Required action: Return the data below exactly, but only from the line containing "method, in a" through the line containing "Local Open Scope Z_scope.", with both of those lines included.

Information given:

◆ ◆ ◆ ◆

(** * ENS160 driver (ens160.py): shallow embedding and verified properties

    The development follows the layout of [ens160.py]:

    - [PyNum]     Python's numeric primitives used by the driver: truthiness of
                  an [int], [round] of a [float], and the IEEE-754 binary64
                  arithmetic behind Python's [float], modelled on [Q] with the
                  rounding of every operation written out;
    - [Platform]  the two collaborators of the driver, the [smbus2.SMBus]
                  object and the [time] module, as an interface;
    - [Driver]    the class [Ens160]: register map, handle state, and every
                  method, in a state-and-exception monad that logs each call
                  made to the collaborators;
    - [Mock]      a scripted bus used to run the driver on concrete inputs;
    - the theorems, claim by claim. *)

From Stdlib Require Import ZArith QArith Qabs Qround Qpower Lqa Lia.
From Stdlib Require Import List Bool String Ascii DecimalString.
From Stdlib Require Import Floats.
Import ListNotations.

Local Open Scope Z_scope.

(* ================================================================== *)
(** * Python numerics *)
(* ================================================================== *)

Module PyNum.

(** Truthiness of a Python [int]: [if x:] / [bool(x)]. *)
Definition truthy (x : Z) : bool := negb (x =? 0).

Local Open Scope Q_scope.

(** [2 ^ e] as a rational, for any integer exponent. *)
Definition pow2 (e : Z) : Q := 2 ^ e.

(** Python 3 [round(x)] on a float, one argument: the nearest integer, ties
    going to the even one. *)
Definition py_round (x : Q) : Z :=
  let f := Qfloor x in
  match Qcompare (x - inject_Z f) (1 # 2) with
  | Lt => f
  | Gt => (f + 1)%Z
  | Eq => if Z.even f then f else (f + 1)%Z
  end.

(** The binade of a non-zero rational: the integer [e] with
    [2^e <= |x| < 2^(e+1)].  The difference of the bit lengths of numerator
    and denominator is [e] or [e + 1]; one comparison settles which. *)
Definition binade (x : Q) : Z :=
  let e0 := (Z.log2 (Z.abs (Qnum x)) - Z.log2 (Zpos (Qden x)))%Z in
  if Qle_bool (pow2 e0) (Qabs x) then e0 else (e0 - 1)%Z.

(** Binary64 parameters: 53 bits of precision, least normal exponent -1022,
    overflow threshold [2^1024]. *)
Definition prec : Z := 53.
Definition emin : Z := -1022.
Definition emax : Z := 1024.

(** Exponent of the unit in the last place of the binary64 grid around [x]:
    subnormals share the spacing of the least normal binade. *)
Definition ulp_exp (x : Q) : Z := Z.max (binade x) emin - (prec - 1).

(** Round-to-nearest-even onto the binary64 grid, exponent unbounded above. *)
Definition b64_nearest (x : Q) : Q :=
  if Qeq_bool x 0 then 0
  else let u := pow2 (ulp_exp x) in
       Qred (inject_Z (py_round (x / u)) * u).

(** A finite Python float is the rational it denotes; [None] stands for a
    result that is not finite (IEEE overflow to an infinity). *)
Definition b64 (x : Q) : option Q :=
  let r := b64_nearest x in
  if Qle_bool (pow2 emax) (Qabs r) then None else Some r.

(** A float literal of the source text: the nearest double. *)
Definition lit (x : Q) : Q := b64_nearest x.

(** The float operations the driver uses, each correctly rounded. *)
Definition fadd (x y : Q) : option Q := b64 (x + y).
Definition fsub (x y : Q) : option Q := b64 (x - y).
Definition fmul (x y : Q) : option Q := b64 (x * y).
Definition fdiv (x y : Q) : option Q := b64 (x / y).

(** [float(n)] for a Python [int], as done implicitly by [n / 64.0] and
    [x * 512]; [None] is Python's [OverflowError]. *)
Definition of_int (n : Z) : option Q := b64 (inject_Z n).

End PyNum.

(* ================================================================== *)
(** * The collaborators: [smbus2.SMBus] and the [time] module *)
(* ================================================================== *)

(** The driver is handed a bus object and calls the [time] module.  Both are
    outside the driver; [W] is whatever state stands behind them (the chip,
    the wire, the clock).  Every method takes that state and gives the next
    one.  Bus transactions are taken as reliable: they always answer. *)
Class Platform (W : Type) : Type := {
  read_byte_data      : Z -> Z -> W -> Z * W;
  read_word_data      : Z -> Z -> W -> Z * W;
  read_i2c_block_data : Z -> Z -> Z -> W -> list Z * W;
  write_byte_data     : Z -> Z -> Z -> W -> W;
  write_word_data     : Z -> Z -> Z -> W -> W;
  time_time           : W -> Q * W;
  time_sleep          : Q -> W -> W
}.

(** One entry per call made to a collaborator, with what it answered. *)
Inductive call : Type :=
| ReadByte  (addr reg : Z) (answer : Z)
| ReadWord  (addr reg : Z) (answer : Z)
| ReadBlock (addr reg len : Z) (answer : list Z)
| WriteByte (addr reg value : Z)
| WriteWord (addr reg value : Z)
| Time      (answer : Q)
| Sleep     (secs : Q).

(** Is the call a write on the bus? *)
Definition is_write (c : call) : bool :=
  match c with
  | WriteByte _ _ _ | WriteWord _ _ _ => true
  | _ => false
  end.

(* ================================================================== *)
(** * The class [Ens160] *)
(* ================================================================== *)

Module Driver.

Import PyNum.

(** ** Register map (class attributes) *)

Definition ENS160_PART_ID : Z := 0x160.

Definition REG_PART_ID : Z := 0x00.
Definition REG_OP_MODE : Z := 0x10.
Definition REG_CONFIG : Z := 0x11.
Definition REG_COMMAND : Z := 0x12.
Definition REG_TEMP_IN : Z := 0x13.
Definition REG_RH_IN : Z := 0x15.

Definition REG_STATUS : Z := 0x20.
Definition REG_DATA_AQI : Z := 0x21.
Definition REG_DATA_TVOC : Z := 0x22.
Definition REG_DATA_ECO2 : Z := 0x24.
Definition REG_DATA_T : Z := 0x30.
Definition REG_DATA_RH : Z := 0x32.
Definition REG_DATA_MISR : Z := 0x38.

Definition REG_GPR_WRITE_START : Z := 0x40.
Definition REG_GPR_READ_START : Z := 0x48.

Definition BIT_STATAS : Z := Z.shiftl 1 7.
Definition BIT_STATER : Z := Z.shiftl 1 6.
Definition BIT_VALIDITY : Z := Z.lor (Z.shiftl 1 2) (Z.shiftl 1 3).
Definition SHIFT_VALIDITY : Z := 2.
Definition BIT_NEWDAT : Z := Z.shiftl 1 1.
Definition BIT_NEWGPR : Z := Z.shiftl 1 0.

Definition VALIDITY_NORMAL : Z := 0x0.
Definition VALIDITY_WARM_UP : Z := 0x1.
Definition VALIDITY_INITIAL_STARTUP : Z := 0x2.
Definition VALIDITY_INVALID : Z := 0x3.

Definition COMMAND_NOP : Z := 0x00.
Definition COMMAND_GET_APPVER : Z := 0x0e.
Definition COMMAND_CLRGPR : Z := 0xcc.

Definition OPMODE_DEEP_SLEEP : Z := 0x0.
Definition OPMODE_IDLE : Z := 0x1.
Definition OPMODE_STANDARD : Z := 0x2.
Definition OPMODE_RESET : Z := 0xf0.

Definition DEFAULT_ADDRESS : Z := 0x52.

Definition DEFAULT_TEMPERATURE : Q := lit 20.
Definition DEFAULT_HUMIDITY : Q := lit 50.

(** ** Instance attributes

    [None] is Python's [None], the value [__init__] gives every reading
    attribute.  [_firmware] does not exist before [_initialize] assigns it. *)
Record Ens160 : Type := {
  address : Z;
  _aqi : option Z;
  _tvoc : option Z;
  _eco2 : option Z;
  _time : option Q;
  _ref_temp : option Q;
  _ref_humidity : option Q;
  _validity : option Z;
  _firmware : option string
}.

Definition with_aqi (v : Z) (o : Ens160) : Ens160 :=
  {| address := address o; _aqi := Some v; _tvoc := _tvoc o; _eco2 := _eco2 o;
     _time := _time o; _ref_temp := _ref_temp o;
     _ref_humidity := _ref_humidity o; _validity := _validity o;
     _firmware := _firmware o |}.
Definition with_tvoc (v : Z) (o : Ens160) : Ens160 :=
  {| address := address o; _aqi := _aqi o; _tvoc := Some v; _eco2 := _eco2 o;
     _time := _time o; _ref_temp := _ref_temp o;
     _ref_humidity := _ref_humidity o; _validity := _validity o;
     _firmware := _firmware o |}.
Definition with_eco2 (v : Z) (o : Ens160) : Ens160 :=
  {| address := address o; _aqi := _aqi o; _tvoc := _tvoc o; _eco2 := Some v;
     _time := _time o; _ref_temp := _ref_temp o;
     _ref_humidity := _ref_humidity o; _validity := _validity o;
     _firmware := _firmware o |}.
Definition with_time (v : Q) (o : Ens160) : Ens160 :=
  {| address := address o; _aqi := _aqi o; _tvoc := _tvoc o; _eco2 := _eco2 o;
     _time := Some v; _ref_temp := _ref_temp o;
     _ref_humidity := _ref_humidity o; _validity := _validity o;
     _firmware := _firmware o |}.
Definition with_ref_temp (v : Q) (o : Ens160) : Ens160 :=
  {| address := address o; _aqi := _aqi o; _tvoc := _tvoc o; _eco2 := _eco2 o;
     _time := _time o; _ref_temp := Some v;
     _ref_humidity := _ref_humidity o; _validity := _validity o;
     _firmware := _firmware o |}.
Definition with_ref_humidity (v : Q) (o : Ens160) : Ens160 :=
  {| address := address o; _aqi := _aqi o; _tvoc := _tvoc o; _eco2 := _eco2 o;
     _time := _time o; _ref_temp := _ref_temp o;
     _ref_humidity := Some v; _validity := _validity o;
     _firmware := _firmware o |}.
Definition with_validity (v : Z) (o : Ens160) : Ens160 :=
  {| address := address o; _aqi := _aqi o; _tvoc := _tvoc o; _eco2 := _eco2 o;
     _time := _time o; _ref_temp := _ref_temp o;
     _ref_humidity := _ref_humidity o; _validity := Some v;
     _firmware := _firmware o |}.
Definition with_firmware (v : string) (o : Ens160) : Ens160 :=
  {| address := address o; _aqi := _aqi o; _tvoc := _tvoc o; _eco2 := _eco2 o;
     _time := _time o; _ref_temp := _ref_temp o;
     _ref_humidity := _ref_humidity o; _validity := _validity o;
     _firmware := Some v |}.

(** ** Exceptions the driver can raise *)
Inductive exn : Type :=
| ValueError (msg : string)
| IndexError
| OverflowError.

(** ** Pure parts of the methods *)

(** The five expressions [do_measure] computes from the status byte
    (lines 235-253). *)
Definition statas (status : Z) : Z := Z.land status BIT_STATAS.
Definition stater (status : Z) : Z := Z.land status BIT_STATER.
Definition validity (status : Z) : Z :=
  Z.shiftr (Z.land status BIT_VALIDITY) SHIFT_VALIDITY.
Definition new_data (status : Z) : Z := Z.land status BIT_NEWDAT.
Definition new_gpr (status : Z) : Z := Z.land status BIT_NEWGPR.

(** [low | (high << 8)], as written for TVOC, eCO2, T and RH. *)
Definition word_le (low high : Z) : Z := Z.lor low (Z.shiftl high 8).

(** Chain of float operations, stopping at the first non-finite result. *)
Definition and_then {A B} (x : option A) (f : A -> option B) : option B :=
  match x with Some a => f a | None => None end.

◆ ◆ ◆ ◆

Result:
                  method, in a state-and-exception monad that logs each call
                  made to the collaborators;
    - [Mock]      a scripted bus used to run the driver on concrete inputs;
    - the theorems, claim by claim. *)

From Stdlib Require Import ZArith QArith Qabs Qround Qpower Lqa Lia.
From Stdlib Require Import List Bool String Ascii DecimalString.
From Stdlib Require Import Floats.
Import ListNotations.

Local Open Scope Z_scope.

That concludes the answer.